CONNIE SCHULTZ: Thank you for this, Scott. It's good to hear your voice.
SIMON: Well, it's good to hear yours. Tell us about the two characters who begin as youngsters. Kind of - they're the spine of the story, Ellie and Brick.
SCHULTZ: Yes. Ellie and Brick McGinty have - as you said, they're young initially. They're in the 1950s. And because of the time and place in a very small town, Clayton Valley, Ohio, when Ellie gets pregnant while they're still in high school, the trajectory of their lives changes dramatically. Within months, Brick is working for Erietown Electric. Down the road, Ellie becomes a nurse's aide. And I picked those professions because those were the professions of my parents. And so those were the professions I knew best.
SIMON: It's often been my impression that when working-class characters are written about at all, it's often with a kind of stereotype. Was there something that you set out to change?
SCHULTZ: Working-class people are just like more affluent and luckier people. The difference is when the big problems come and there's no money to fix it. And that's when dreams derail. And the other point - which has driven my journalism as much as it did my fiction and because I come from the working class - our roots are our beginnings, but they are not our excuses. And if you grow up and you have racism in your family - and certainly that's an element in this book - that doesn't mean that you are now authorized to be a racist, as well. And while that's not a primary theme in this book, I wanted to be sure to include it because I've grown so weary of these arguments that you can dismiss everyone of our background as just not having enough sense to be anything other than what we were taught in the beginning.
SIMON: Connie, do you have your fine book there with you?
SCHULTZ: I do have my book here. Yes.
SIMON: Could I ask you to read a section? It's a charming scene when Brick is telling young Ellie and her brother what he does for a living.
SCHULTZ: (Reading) Brick tapped his pen again on the napkin. Well, those are called cooling towers, and there's a generator, too. It's connected to that turbine, to that windmill by something called an axle. The generator spins around the blades of the windmill. And the energy from that - it's called kinetic energy, makes the electricity. Sam leaned into him. Daddy, you are so smart. Not smart, Sam. Just doing the same job over and over for the rest of my life.
SIMON: Later in the novel, a character says nobody gets the life they planned. We get what God plans. And we spend the rest of our lives trying not to hold it against him (laughter). It sounds like the kind of thing you might have heard from someone at one point.

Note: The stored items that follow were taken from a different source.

(** [Same] finds the object [Build] wrote: the stored one holds the same files
    under the same digest, for the same owner. *)
Lemma Same_spec namespace owner files built d (stored : ConfigMap) :
  Build namespace owner files = Ok (built, d) ->
  (forall k v, BinaryData stored !! k = Some v -> Z.of_nat (length v) < 2 ^ 62) ->
  Same stored built = true <->
  exists o, Verify stored = Ok (o, d) /\ OwnerUID_ o = OwnerUID_ owner /\ BinaryData stored = BinaryData built.
Proof.
  rewrite Build_spec. intros (l & sorted & m & _ & _ & _ & _ & Hc & Ht & ->) Hb.
  destruct (Canonical_sorted _ _ _ _ Hc) as (Hc' & Hd & _).
  unfold Same. rewrite !andb_true_iff, !bool_decide_eq_true. split.
  - intros (((Hv & _) & Hu) & Hbd). destruct (Verify stored) as [[o d']|] eqn:Ev; [|done]. exists o.
    apply Verify_spec in Ev as (l' & files' & m' & _ & _ & _ & Hor & _ & _ & _ & _ & _ & _ & Hst & -> & _); [|done].
    pose proof (Files_stores _ _ _ Hst) as [Hm' _]. assert (stores (BinaryData stored) sorted m) as Hst' by (split_and!; [congruence|done|done]).
    pose proof (Files_stores _ _ _ Hst') as [Hm _]. assert (m' = m) as -> by congruence. split_and!; [congruence| |done].
    unfold first_owner_uid in Hu. rewrite Hor in Hu. exact Hu.
  - intros (o & Hv & Hu & Hbd). rewrite Hv. pose proof Hv as Hv'.
    apply Verify_spec in Hv' as (l' & files' & m' & _ & _ & _ & Hor & _ & _ & _ & _ & _ & _ & _ & _ & Hn); [|done].
    split_and!; try done; [|]; cbn [Meta new_meta MetaName].
    + by rewrite Hn, Hu.
    + unfold first_owner_uid. by rewrite Hor.
Qed.

(** ** Witness *)

Definition sample_owner : Owner := {| Kind := "PtahSchema"; OwnerName_ := "storefront"; OwnerUID_ := "schema-uid" |}.
Definition sample_snapshot : ConfigMap := Eval vm_compute in
  match Build "application" sample_owner sample_files with
  | Ok (built, _) => built
  | Err _ => {| Meta := new_meta EmptyString EmptyString ∅ []; Immutable := None; ConfigData := ∅; BinaryData := ∅ |}
  end.

Lemma snapshot_contract_witness :
  Verify sample_snapshot = Ok (sample_owner, sample_content_digest) <->
  exists files built, Build "application" sample_owner files = Ok (built, sample_content_digest) /\ same_object sample_snapshot built.
Proof.
  apply (snapshot_contract sample_snapshot sample_owner sample_content_digest); [done|].
  apply (proj1 (map_Forall_lookup (fun _ v => Z.of_nat (length v) < 2 ^ 62) _)), (proj1 (bool_decide_eq_true _)). vm_compute. reflexivity.
Defined.

(** The other side is not empty: the sample was built, and verifies. *)
Example sample_verifies :
  Verify sample_snapshot = Ok (sample_owner, sample_content_digest) /\
  Build "application" sample_owner sample_files = Ok (sample_snapshot, sample_content_digest).
Proof. split; vm_compute; reflexivity. Qed.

SCHULTZ: (Laughter) I think what it was is growing up in a town I loved, Ashtabula, Ohio, that was so full of broken dreams for a lot of people and never, though, ran out of hope for the rest of us. And, you know, this is not unusual. I'm sure you were the same as a child. So many people I know who are writers and journalists - we were full of questions at a very young age. And I was the oldest in my family, very accustomed to talking to adults. And so I spent a lot of my childhood talking to the grown-ups and learned a lot about their lives. And I never thought at that time I would become a writer. But I see now how much of it fueled the writer I am now today.
SIMON: Connie, while we have you, how do you feel about what's happened at The Cleveland Plain Dealer?
SCHULTZ: Well, I'm heartbroken. This newspaper launched my career. When I started there, there were more than 400 people in the Newspaper Guild. And as of the last month, they got rid of the entire guild. And we still subscribe because I care about a lot of the people who are still working there. But if we ever needed an active, vigorous place full of veteran journalists right now, it is in this time of not just the coronavirus but of the continued and deserved racial unrest that we have.
You know, when I grew up in Ashtabula - I should backtrack - half of my class all the way through elementary school was black. I didn't even understand, of course, the significance of that until I got older - that when your friends are people who don't have to look like you but you are certain that they are like you, it really informs who you are, right? It certainly has informed my work. What has concerned me in the conversations about it - even now as we're looking at what's happening around the country - is so many white people talk about what's happening in the black community. And as long as we call it the black community instead of our community, we're able to distance ourselves from what is actually happening.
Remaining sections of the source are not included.